Joseph Thomas Murray (12 May 1834 in Salem, Massachusetts - 27 January 1907 in Springfield, Massachusetts) was an American abolitionist, manufacturer, and inventor. He was an early business associate of Thomas Edison.

==Early life ==
Joseph Thomas Murray was a son of James Murray (1787–1880), an English immigrant who was a mathematician and a reporter for the United States Senate during the War of 1812. His family moved in 1844 to Newark, New Jersey. At age eleven, he wanted to be a sailor and he sailed with his uncle to Africa. Due to the harassment by his uncle, the young Murray jumped ship at the first opportunity and lived for six months among the locals in Benin. There he first witnessed the effects of slavery.

After returning to Massachusetts, Murray began his training at the age of 14 at Everett Mills in Lawrence, Massachusetts, where he learned the mechanics trade and became a machinist. For two years he worked as postmaster in Danvers, Massachusetts.

==Abolitionism==
Murray became an abolitionist in 1848 and, working with John Greenleaf Whittier and the mayor of Lynn, Massachusetts, James Needham Buffum, became a connection for the Underground Railroad and helped slaves to escape from the South to the North. He also had associations with William Lloyd Garrison and Wendell Phillips. The US Marshal Charles Devens once arrested Murray as he was smuggling a fugitive slave into Boston. During the American Civil War, Murray served in the 35th Regiment Massachusetts Volunteer Infantry.

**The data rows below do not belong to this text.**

Lemma wp_steps (s0 : state) (braid log : loc) (n : nat) :
  forall (i : Z) (b : BraidWord) (d : gmap Z string) (s : state),
    stepping s0 braid log b d s -> 0 <= i -> keys_exactly i d ->
    wp (for_range n i (MarkovChain.model_step braid log))
      (fun _ s' => exists b' d',
         stepping s0 braid log b' d' s' /\ keys_exactly (i + Z.of_nat n) d')
      s.
Proof.
  induction n as [|n IH]; intros i b d s Hs Hi Hk; simpl for_range.
  - apply wp_ret. exists b, d. split; [exact Hs |].
    now replace (i + Z.of_nat 0) with i by lia.
  - apply wp_bind.
    eapply wp_mono; [apply (wp_model_step s0 braid log nonempty b d i s Hs) |].
    intros [] s' (b' & msg & Hs').
    eapply wp_mono.
    + apply (IH (i + 1) b' (<[i := msg]> d) s' Hs'); [lia |].
      now apply keys_exactly_insert.
    + intros [] s'' (b'' & d'' & Hs'' & Hk''). exists b'', d''.
      split; [exact Hs'' |].
      now replace (i + Z.of_nat (S n)) with (i + 1 + Z.of_nat n) by lia.
Qed.

Lemma wp_model_trial (msteps : Z) (b : BraidWord) (s : state) :
  working_word s b -> word b <> [] ->
  wp (MarkovChain.model_trial msteps)
    (fun _ s' => exists b' snapshot,
       working_word s' b' /\ word b' <> []
       /\ grown msteps s s' [snapshot] [List.length (heap s)]) s.
Proof.
  intros Hw Hne. unfold working_word in Hw.
  assert (Hlt : (braid (self s) < List.length (heap s))%nat)
    by (eapply lookup_lt_Some; eauto).
  unfold MarkovChain.model_trial.
  apply wp_bind, wp_gets, wp_bind.
  eapply wp_eq; [reflexivity |].
  set (log := List.length (heap s)).
  set (s1 := set_heap (fun h => h ++ [ODict ∅]) s).
  assert (Hs1 : stepping s1 (braid (self s)) log b ∅ s1).
  { constructor; try reflexivity; try assumption; simpl.
    - now rewrite lookup_app_l.
    - apply list_lookup_middle. reflexivity. }
  apply wp_bind.
  eapply wp_mono;
    [apply (wp_steps s1 (braid (self s)) log (Z.to_nat msteps) 0 b ∅ s1 Hs1);
       [lia | apply keys_exactly_empty] |].
  intros [] s2 (b' & d & Hs2 & Hk). simpl in Hk.
  apply keys_exactly_to_nat in Hk.
  destruct Hs2 as [Hself Hsize Hb2 Hd2 Hframe Hne'].
  assert (Hsz1 : List.length (heap s1) = S log)
    by (unfold s1; simpl; rewrite length_app; simpl; lia).
  apply wp_bind. unfold deepcopy. apply wp_bind.
  eapply wp_eq; [unfold load; now rewrite Hb2 |].
  eapply wp_eq; [reflexivity |].
  apply wp_bind, wp_modify, wp_modify.
  exists b', (List.length (heap s2)).
  assert (Hb_lt : (braid (self s) < List.length (heap s2))%nat) by lia.
  assert (Hlog_lt : (log < List.length (heap s2))%nat) by lia.
  split; [| split; [exact Hne' |]].
  - unfold working_word. simpl. rewrite Hself. simpl.
    now rewrite lookup_app_l.
  - constructor; simpl; rewrite ?Hself; simpl; try reflexivity.
    + repeat constructor; fold log; lia.
    + repeat constructor. exists b'. apply list_lookup_middle. reflexivity.
    + repeat constructor. exists d. split; [| exact Hk].
      now rewrite lookup_app_l.
    + intros l Hl Hlb. rewrite lookup_app_l by lia.
      rewrite Hframe; [| exact Hlb | fold log in Hl; lia].
      unfold s1. simpl. now rewrite lookup_app_l.
    + rewrite length_app. simpl. fold log. lia.
Qed.


Lemma wp_trials (msteps : Z) (n : nat) :
  forall (i : Z) (b : BraidWord) (s : state),
    working_word s b -> word b <> [] ->
    wp (for_range n i (fun _ => MarkovChain.model_trial msteps))
      (fun _ s' => exists b' reps logs,
         working_word s' b' /\ word b' <> []
         /\ grown msteps s s' reps logs
         /\ List.length reps = n /\ List.length logs = n) s.
Proof.
  induction n as [|n IH]; intros i b s Hw Hne; simpl for_range.
  - apply wp_ret. exists b, [], [].
    split; [exact Hw |]. split; [exact Hne |].
    split; [apply grown_refl |]. split; reflexivity.
  - apply wp_bind.
    eapply wp_mono; [apply (wp_model_trial msteps b s Hw Hne) |].
    intros [] s1 (b1 & snapshot & Hw1 & Hne1 & Hg1).
    eapply wp_mono; [apply (IH (i + 1) b1 s1 Hw1 Hne1) |].
    intros [] s2 (b2 & reps & logs & Hw2 & Hne2 & Hg2 & Hlr & Hll).
    exists b2, ([snapshot] ++ reps), ([List.length (heap s)] ++ logs).
    split; [exact Hw2 |]. split; [exact Hne2 |].
    split; [| simpl; now rewrite Hlr, Hll].
    apply grown_trans with (s1 := s1); try assumption.
    eapply lookup_lt_Some. exact Hw.
Qed.

(** From a working word that is not empty, [model] returns normally, and
    what it has added is described by [grown]. *)
Lemma model_grows (num_braidreps msteps : Z) (b : BraidWord) (s : state) :
  working_word s b -> word b <> [] ->
  exists (s' : state) (b' : BraidWord) (reps logs : list loc),
    MarkovChain.model num_braidreps msteps s = (Ok tt, s')
    /\ working_word s' b' /\ word b' <> []
    /\ grown msteps s s' reps logs
    /\ List.length reps = Z.to_nat num_braidreps
    /\ List.length logs = Z.to_nat num_braidreps.
Proof.
  intros Hw Hne.
  destruct (wp_ok _ _ _
              (wp_trials msteps (Z.to_nat num_braidreps) 0 b s Hw Hne))
    as ([] & s' & E & b' & reps & logs & H).
  exists s', b', reps, logs. split; [exact E | exact H].
Qed.

(** C5: from a working word that is not empty, with moves that keep it so,
    [model(num_braidreps, msteps)] returns normally; it appends to
    [braidreps] and to [logs] the same number of new entries, as many as
    [num_braidreps] asks for (none when it is negative); each new braidrep
    is a stored snapshot and each new log a mapping of at most [msteps]
    entries with keys in [[0, msteps)]. *)
Theorem model_aggregate_shape (num_braidreps msteps : Z) (b : BraidWord)
  (s : state) :
  working_word s b -> word b <> [] ->
  exists (s' : state) (reps logs : list loc),
    MarkovChain.model num_braidreps msteps s = (Ok tt, s')
    /\ agg_braidreps (braidagg (self s'))
       = agg_braidreps (braidagg (self s)) ++ reps
    /\ agg_logs (braidagg (self s'))
       = agg_logs (braidagg (self s)) ++ logs
    /\ List.length reps = Z.to_nat num_braidreps
    /\ List.length logs = Z.to_nat num_braidreps
    /\ Forall (fun l => exists w, heap s' !! l = Some (OBraidWord w)) reps
    /\ Forall (fun l => exists d,
                 heap s' !! l = Some (ODict d)
                 /\ (size d <= Z.to_nat msteps)%nat
                 /\ keys_below msteps d) logs.
Proof.
  intros Hw Hne.
  destruct (model_grows num_braidreps msteps b s Hw Hne)
    as (s' & b' & reps & logs & E & _ & _ & Hg & Hr & Hl).
  exists s', reps, logs.
  split; [exact E |].
  split; [apply Hg |]. split; [apply Hg |].
  split; [exact Hr |]. split; [exact Hl |].
  split; [apply Hg |].
  eapply Forall_impl; [apply (grown_entries _ _ _ _ _ Hg) |].
  intros l (d & Hd & Hk). exists d. split; [exact Hd |].
  split; [rewrite (keys_exactly_size _ _ Hk); lia |].
  now apply keys_exactly_below.
Qed.

(** C7: in an iteration the move type handed to the dispatch is the outcome
    of [randrange(7)] and lies in [[0, 6]]; after [model] every new log has
    an entry for each step index of [[0, msteps)] and for nothing else: the
    branch without an entry is never taken. *)
Theorem every_step_logged (num_braidreps msteps : Z) (b : BraidWord)
  (s : state) :
  working_word s b -> word b <> [] ->
  (let movetype := tape s (pos s) mod 7 in
   let index := tape s (S (pos s)) mod BraidWord.length b in
   0 <= movetype <= 6
   /\ rr 7 s = (Ok movetype, emit (LDraw 7 movetype) (advance s))
   /\ forall (log : loc) (step : Z),
        MarkovChain.model_step (braid (self s)) log step s
        = MarkovChain.dispatch (braid (self s)) log step movetype index
            (drawn (BraidWord.length b) s))
  /\ exists (s' : state) (logs : list loc),
       MarkovChain.model num_braidreps msteps s = (Ok tt, s')
       /\ agg_logs (braidagg (self s'))
          = agg_logs (braidagg (self s)) ++ logs
       /\ List.length logs = Z.to_nat num_braidreps
       /\ Forall (fun l => exists d,
                    heap s' !! l = Some (ODict d)
                    /\ keys_exactly msteps d) logs.
Proof.
  intros Hw Hne. split.
  - split; [pose proof (Z.mod_pos_bound (tape s (pos s)) 7); lia |].
    split; [apply rr_ok; lia |].
    intros log step. now apply model_step_draws.
  - destruct (model_grows num_braidreps msteps b s Hw Hne)
      as (s' & b' & reps & logs & E & _ & _ & Hg & Hr & Hl).
    exists s', logs. split; [exact E |]. split; [apply Hg |].
    split; [exact Hl | apply Hg].
Qed.

End Trials.

(** ** Determinism *)

(** *** The relation through the primitives *)

Lemma paired_ret {A : Type} (R : state -> state -> Prop) (a : A) :
  paired R (ret a) (ret a).
Proof. intros s1 s2 H. now split. Qed.

Lemma paired_raise {A : Type} (R : state -> state -> Prop) (e : exn) :
  paired R (raise (A := A) e) (raise e).
Proof. intros s1 s2 H. now split. Qed.

Lemma paired_bind {A B : Type} (R : state -> state -> Prop)
    (m1 m2 : M A) (k1 k2 : A -> M B) :
  paired R m1 m2 -> (forall a, paired R (k1 a) (k2 a)) ->
  paired R (bind m1 k1) (bind m2 k2).
Proof.
  intros Hm Hk s1 s2 H. unfold bind.
  destruct (Hm s1 s2 H) as [E1 E2].
  destruct (m1 s1) as [[a1 | e1] s1'], (m2 s2) as [[a2 | e2] s2'];
    simpl in *; try discriminate.
  - injection E1 as ->. now apply Hk.
  - injection E1 as ->. now split.
Qed.

Lemma paired_for_range (R : state -> state -> Prop) (n : nat)
    (body1 body2 : Z -> M unit) :
  (forall i, paired R (body1 i) (body2 i)) ->
  forall i, paired R (for_range n i body1) (for_range n i body2).
Proof.
  intros Hb. induction n as [|n IH]; intros i; simpl.
  - apply paired_ret.
  - apply paired_bind; [apply Hb | intros _; apply IH].
Qed.

Lemma paired_and_then (R : state -> state -> Prop) (a1 a2 b1 b2 : M bool) :
  paired R a1 a2 -> paired R b1 b2 ->
  paired R (and_then a1 b1) (and_then a2 b2).
Proof.
  intros Ha Hb. unfold and_then. apply paired_bind; [exact Ha |].
  intros [|]; [exact Hb | apply paired_ret].
Qed.

Lemma pairing_left (pairing : list (loc * loc)) (p q : loc * loc) :
  NoDup pairing.*1 -> p ∈ pairing -> q ∈ pairing -> p.1 = q.1 -> p = q.
Proof.
  induction pairing as [|x rest IH]; intros Hn Hp Hq E;
    [now apply elem_of_nil in Hp |].
  rewrite fmap_cons in Hn. apply NoDup_cons in Hn as [Hx Hn].
  apply elem_of_cons in Hp as [-> | Hp], Hq as [-> | Hq].
  - reflexivity.
  - exfalso. apply Hx. rewrite E. now apply list_elem_of_fmap_2.
  - exfalso. apply Hx. rewrite <- E. now apply list_elem_of_fmap_2.
  - now apply IH.
Qed.

Lemma pairing_right (pairing : list (loc * loc)) (p q : loc * loc) :
  NoDup pairing.*2 -> p ∈ pairing -> q ∈ pairing -> p.2 = q.2 -> p = q.
Proof.
  induction pairing as [|x rest IH]; intros Hn Hp Hq E;
    [now apply elem_of_nil in Hp |].
  rewrite fmap_cons in Hn. apply NoDup_cons in Hn as [Hx Hn].
  apply elem_of_cons in Hp as [-> | Hp], Hq as [-> | Hq].
  - reflexivity.
  - exfalso. apply Hx. rewrite E. now apply list_elem_of_fmap_2.
  - exfalso. apply Hx. rewrite <- E. now apply list_elem_of_fmap_2.
  - now apply IH.
Qed.

Section Akin.
Variables (h1 h2 : list label) (m1 m2 : MarkovChain)
  (pairing : list (loc * loc)).

Abbreviation R := (akin h1 h2 m1 m2 pairing).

==Association with Thomas Edison==
In October 1870, Murray was hired by Thomas Alva Edison and George Harrington to work at American Telegraph Works, which manufactured telegraphic equipment. Together with Edison, he founded in February 1872, the small company J.T. Murray and Company, also producing telegraph equipment. In the third quarter of 1873, they reorganized as Edison and Murray and also assumed the operations of the recently defunct Edison and Unger company. Edison, Murray and the inventor Jarvis B. Edson incorporated the Domestic Telegraph Company in 1874. Although Edison and Murray formally dissolved in their partnership in July 1875, Edison continued to use and improve products manufactured by Murray.

==Later life and death==
Murry continued his work as an inventor. At one point, his patents may have been worth $1,500,000 in the currency of the time. However, Murray's finances fluctuated drastically during the rest of his life.

In 1907, Joseph T. Murray died of pneumonia at the home of his daughter, May Murray, in Springfield, Massachusetts.